Ad Blocking: The Future
Quality > Quantity
Finding a happy-medium between monetization and user experience is crucial for the future of advertising online.
Almost every other advertising medium has determined its ad tolerance level. For example, TV advertisers tested intensely and comprehensively to determine that audiences tolerate approximately 25% advertising time. Essentially, this translates to a 30-minute TV timeslot being allotted 8 minutes of commercials.
For publishers, perhaps 25% could also be a good benchmark for ads on a webpage, as suggested in Search Engine Land. However, there is no current industry standard for publishers, let alone advertisers who often don’t (but can and should) control or filter where their ads appear, how often, and to whom.

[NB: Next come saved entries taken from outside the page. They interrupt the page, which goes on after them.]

(* ===== verification/GoTime.v ===== *)
(** The part of Go's [time] package that reads and prints RFC 3339 timestamps:
    [time.Parse] and [Time.UnmarshalJSON] with the layouts [RFC3339] and
    [RFC3339Nano], which accept the same texts, and [Format(RFC3339Nano)]. *)
From stdpp Require Import base tactics option list strings numbers.
From Stdlib Require Import ZArith Lia Ascii String.
From S2P Require Import Prelude GoText ApprovalWire.

#[local] Open Scope string_scope.

(** An instant with the zone offset, in seconds, that it was written with. *)
Record stamp := { instant : time; offset : Z }.

(** [getnum(s, false)]: one or two digits. *)
Definition one_or_two (s : string) : option (Z * string) :=
  match two s with
  | Some r => Some r
  | None => r ← run_of is_digit 1 s; n ← parse_digits (str_take 1 s); Some (n, r)
  end.

(** A fraction of a second after a period or a comma: nanoseconds, of which digits
    after the ninth are dropped. *)
Fixpoint digit_run (s : string) : string * string :=
  match s with
  | String c r => if is_digit c then let '(d, k) := digit_run r in (String c d, k) else ("", s)
  | "" => ("", "")
  end.
Definition nanoseconds (digits : string) : Z :=
  let d := str_take 9 digits in
  (default 0 (parse_digits d) * 10 ^ (9 - zlen d))%Z.
Definition fraction (s : string) : Z * string :=
  match s with
  | String c r =>
      if (Ascii.eqb c "." || Ascii.eqb c ",") && bool_decide (is_Some (run_of is_digit 1 r)) then
        let '(d, k) := digit_run r in (nanoseconds d, k)
      else (0%Z, s)
  | "" => (0%Z, s)
  end.

(** [Z07:00]: offsets up to 24 hours and 60 minutes are in range. *)
Definition zone (s : string) : option Z :=
  if s =s "Z" then Some 0%Z
  else match s with
  | String sign r =>
      '(hr, r) ← two r; r ← strip_prefix ":" r; '(mm, r) ← two r;
      if (r =s "") && (hr <=? 24)%Z && (mm <=? 60)%Z then
        if Ascii.eqb sign "+" then Some ((hr * 60 + mm) * 60)%Z
        else if Ascii.eqb sign "-" then Some (- ((hr * 60 + mm) * 60))%Z
        else None
      else None
  | "" => None
  end.

Definition parse_time (s : string) : option stamp :=
  r ← run_of is_digit 4 s; year ← parse_digits (str_take 4 s);
  r ← strip_prefix "-" r; '(month, r) ← two r;
  r ← strip_prefix "-" r; '(day, r) ← two r;
  r ← strip_prefix "T" r; '(hour, r) ← one_or_two r;
  r ← strip_prefix ":" r; '(minute, r) ← two r;
  r ← strip_prefix ":" r; '(sec, r) ← two r;
  let '(nsec, r) := fraction r in
  off ← zone r;
  if ((1 <=? month) && (month <=? 12) && (1 <=? day) && (day <=? days_in month year)
      && (hour <? 24) && (minute <? 60) && (sec <? 60))%Z
  then Some {| instant := ((((unix_days year month day * 24 + hour) * 60 + minute) * 60 + sec - off)
                            * second + nsec)%Z;
               offset := off |}
  else None.

(** [Format(RFC3339Nano)] of a stamp in the four-digit years. *)
Definition pad2 (z : Z) : string := if (z <? 10)%Z then "0" +:+ format_int z else format_int z.
Definition pad_to (n : nat) (s : string) : string :=
  String.concat "" (replicate (n - String.length s) "0") +:+ s.

(** The civil date of a day number, by the year and then the month it falls in. *)
Fixpoint year_of (fuel : nat) (y days : Z) : Z :=
  match fuel with
  | O => y
  | S n => if (unix_days (y + 1) 1 1 <=? days)%Z then year_of n (y + 1) days else y
  end.
Fixpoint month_of (fuel : nat) (y m days : Z) : Z :=
  match fuel with
  | O => m
  | S n => if (m <? 12)%Z && (unix_days y (m + 1) 1 <=? days)%Z then month_of n y (m + 1) days else m
  end.

Fixpoint trim_zeros (fuel : nat) (s : string) : string :=
  match fuel with
  | O => s
  | S n => if has_suffix "0" s then trim_zeros n (str_take (String.length s - 1) s) else s
  end.

Definition format_fraction (nsec : Z) : string :=
  if (nsec =? 0)%Z then "" else "." +:+ trim_zeros 9 (pad_to 9 (format_int nsec)).

Definition format_zone (off : Z) : string :=
  if (off =? 0)%Z then "Z"
  else
    let minutes := (Z.abs off / 60)%Z in
    (if (off <? 0)%Z then "-" else "+") +:+ pad2 (minutes / 60) +:+ ":" +:+ pad2 (minutes mod 60).

Definition format_time (t : stamp) : string :=
  let nsec := (instant t mod second)%Z in
  let local := (instant t / second + offset t)%Z in
  let days := (local / 86400)%Z in
  let secs := (local mod 86400)%Z in
  let y := year_of 10000 0 days in
  let m := month_of 12 y 1 days in
  pad_to 4 (format_int y) +:+ "-" +:+ pad2 m +:+ "-" +:+ pad2 (days - unix_days y m 1 + 1) +:+ "T"
  +:+ pad2 (secs / 3600) +:+ ":" +:+ pad2 (secs / 60 mod 60) +:+ ":" +:+ pad2 (secs mod 60)
  +:+ format_fraction nsec +:+ format_zone (offset t).

(** Texts in the layout are read and printed back; the parser is as lenient as Go's. *)
Example parse_time_utc : parse_time "2024-02-29T23:59:59.5Z" =
  Some {| instant := 1709251199500000000; offset := 0 |}.
Proof. vm_compute. reflexivity. Qed.
Example parse_time_lenient : parse_time "2024-01-01T1:02:03,123+02:00" = parse_time "2024-01-01T01:02:03.123+02:00".
Proof. vm_compute. reflexivity. Qed.
Example parse_time_range : parse_time "2023-02-29T00:00:00Z" = None /\ parse_time "2023-02-28T24:00:00Z" = None.
Proof. vm_compute. split; reflexivity. Qed.
Example format_time_back : format_time <$> parse_time "2024-02-29T23:59:59.5-03:30" = Some "2024-02-29T23:59:59.5-03:30".
Proof. vm_compute. reflexivity. Qed.
(* ===== verification/RawJson.v ===== *)
(** [encoding/json] into structs whose fields keep raw text ([json.RawMessage]) or
    have their own decoders: the members of an object are grouped by the field they
    are assigned to, and each field is read from the values assigned to it, in order. *)
From stdpp Require Import base tactics option list strings numbers gmap.
From Stdlib Require Import ZArith Lia Ascii String.
From S2P Require Import Prelude GoText Json StrictJson ApprovalWire GoTime.

#[local] Open Scope string_scope.

(** The field a member name selects: an exact match, else the first match up to case. *)
Definition resolve (names : list string) (k : string) : option string :=
  if bool_decide (k ∈ names) then Some k
  else snd <$> list_find (fun n => fold_case k = fold_case n) names.

Abbreviation members := (list (string * bytes)).

(** The values assigned to a field. *)
Definition assigned (names : list string) (l : members) (field : string) : list bytes :=
  omap (fun kv => if bool_decide (resolve names kv.1 = Some field) then Some kv.2 else None) l.

Definition unknown_member (names : list string) (l : members) : bool :=
  existsb (fun kv => bool_decide (resolve names kv.1 = None)) l.

(** A member is decoded onto the value so far; [null] keeps it. *)
Definition onto {A} (dec : bytes -> option A) (acc : option A) (raw : bytes) : option A :=
  match acc with None => None | Some a => if raw =s "null" then Some a else dec raw end.
Definition field_of {A} (dec : bytes -> option A) (zero : A) (vs : list bytes) : option A :=
  fold_left (onto dec) vs (Some zero).
(** A pointer, slice or map field: [null] makes it nil. *)
Definition onto_nilable {A} (dec : bytes -> option A) (acc : option (option A)) (raw : bytes)
    : option (option A) :=
  match acc with
  | None => None
  | Some _ => if raw =s "null" then Some None else Some <$> dec raw
  end.
Definition nilable {A} (dec : bytes -> option A) (vs : list bytes) : option (option A) :=
  fold_left (onto_nilable dec) vs (Some None).

(** Values of the basic types. *)
Definition dec_string (raw : bytes) : option string :=
  match json_parse raw with Some (JStr s) => Some s | _ => None end.
Definition dec_int (raw : bytes) : option Z :=
  match json_parse raw with Some (JNum l) => parse_int64 l | _ => None end.
Definition dec_uint64 (raw : bytes) : option Z :=
  match json_parse raw with Some (JNum l) => parse_uint64 l | _ => None end.
Definition dec_uint32 (raw : bytes) : option Z :=
  z ← dec_uint64 raw; if (z <? 2 ^ 32)%Z then Some z else None.
Definition dec_bool (raw : bytes) : option bool :=
  match json_parse raw with Some (JBool b) => Some b | _ => None end.
Definition dec_bytes (raw : bytes) : option bytes :=
  v ← json_parse raw; bytes_of_json v.
Definition dec_time (raw : bytes) : option stamp := s ← dec_string raw; parse_time s.
Definition dec_strings (raw : bytes) : option (list string) :=
  match json_parse raw with
  | Some (JArr l) => mapM (fun v => match v with JStr s => Some s | JNull => Some "" | _ => None end) l
  | _ => None
  end.
Definition dec_list {A} (dec : bytes -> option A) (raw : bytes) : option (list A) :=
  l ← raw_elements raw; mapM dec l.

(** A field whose type has its own [UnmarshalJSON] sees [null] too. *)
Definition custom {A} (dec : bytes -> option A) (zero : A) (vs : list bytes) : option A :=
  fold_left (fun acc raw => match acc with None => None | Some _ => dec raw end) vs (Some zero).
Definition raw_message (vs : list bytes) : bytes := default "" (last vs).

(** The members of a struct value; [strict] is [DisallowUnknownFields]. *)
Definition struct_members (strict : bool) (names : list string) (raw : bytes) : option members :=
  match json_parse raw with
  | Some (JObj _) =>
      l ← raw_members raw;
      if strict && unknown_member names l then None else Some l
  | Some JNull => Some []
  | _ => None
  end.

(** [json.Marshal] of a [RawMessage]: invalid text is an error; otherwise white space
    outside strings is dropped and the characters HTML escapes are escaped. *)
Fixpoint compact_text (in_string escaped : bool) (s : string) : string :=
  match s with
  | "" => ""
  | String c r =>
      if in_string then
        let in_string' := escaped || negb (Ascii.eqb c dquote) in
        let escaped' := negb escaped && Ascii.eqb c backslash in
        match c, r with
        | "<"%char, _ => "\u003c" +:+ compact_text in_string' escaped' r
        | ">"%char, _ => "\u003e" +:+ compact_text in_string' escaped' r
        | "&"%char, _ => "\u0026" +:+ compact_text in_string' escaped' r
        | "226"%char, String "128" (String "168" r) => "\u2028" +:+ compact_text in_string' escaped' r
        | "226"%char, String "128" (String "169" r) => "\u2029" +:+ compact_text in_string' escaped' r
        | _, _ => String c (compact_text in_string' escaped' r)
        end
      else if is_ws c then compact_text false false r
      else String c (compact_text (Ascii.eqb c dquote) false r)
  end.
Definition marshal_raw (raw : bytes) : option bytes :=
  match json_parse raw with Some _ => Some (compact_text false false raw) | None => None end.

(** [json.Marshal] of a map whose values are already encoded, in key order. *)
Definition object_text (members : list (string * bytes)) : bytes :=
  "{" +:+ commas (map (fun kv => quote kv.1 +:+ ":" +:+ kv.2) members) +:+ "}".
(* ===== verification/Bundle.v ===== *)
(** [internal/contract/bundle]: the verification of the contract fixtures the co-signer is
    built against.  A bundle is read through the functions that [os.ReadFile] and
    [filepath.WalkDir] are below its root; it does not change while it is verified. *)
From stdpp Require Import base tactics option list strings numbers gmap sorting.
From Stdlib Require Import ZArith Lia Ascii String.
From S2P Require Import Prelude GoText Paths Sha256 Json StrictJson Externals Mpc2of3 ApprovalWire SigningPolicy GoTime RawJson Monolith.

#[local] Open Scope string_scope.

(** * The bundle on disk *)

(** The contents of a path below the root, and the entries of the walk that are not
    directories, with whether they are regular files. *)
Record Root := { ReadFile : string -> res bytes; WalkDir : res (list (string * bool)) }.

Definition expectedSignerBundleIdentity := "dRgKBw7Y392uHY7AkBj5dkahjKmwYcFYhjtYv62-5mA".
Definition expectedHTTPBundleIdentity := "FTDwFxMF6H-johDYeeyMVxb2kxPcszVN8crqaKoqClA".
Definition expectedHTTPProducerCommit := "26552e0578527216a037fae3efd189d865b28910".

Definition signerPaths : list string :=
  ["descriptor/canonical.json"; "digest-jcs/jcs.json"; "digest-jcs/sha256.json"; "proto.sha256";
   "terminal-result/completed.json"; "terminal-result/failed.json"; "terminal-result/timed-out.json"].
Definition httpPaths : list string :=
  ["accepted-response.json"; "claim-response.json"; "conflict-response.json"; "listing-response.json";
   "mailbox-frame.json"; "messages-response.json"; "messages-terminal-response.json"; "replay-response.json";
   "sign-claim-response.json"; "sign-terminal-completed-request.json"; "sign-terminal-failed-request.json";
   "sign-terminal-timed-out-local.json"; "terminal-completed-request.json"; "terminal-failed-request.json"].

What we do know is that it’s essential for marketers to take great care in ensuring they their ads target search intent, are not annoying in nature, and are placed optimally for user interaction with the content of the page. The goal should always be to inspire users to engage with ads, not blanket block them.
Achieving this is actually a data science problem disguised as an art form. It takes research, analytics, hypotheses, testing, formulas, and methodologies to create a masterpiece of effective—not annoying—cross-channel advertising campaigns that are sensitive to both user experience and revenue generation.
And as with all art, beauty is in the eye of the beholder. But for online advertising, data science tells us who’s looking—and how we can appeal to them.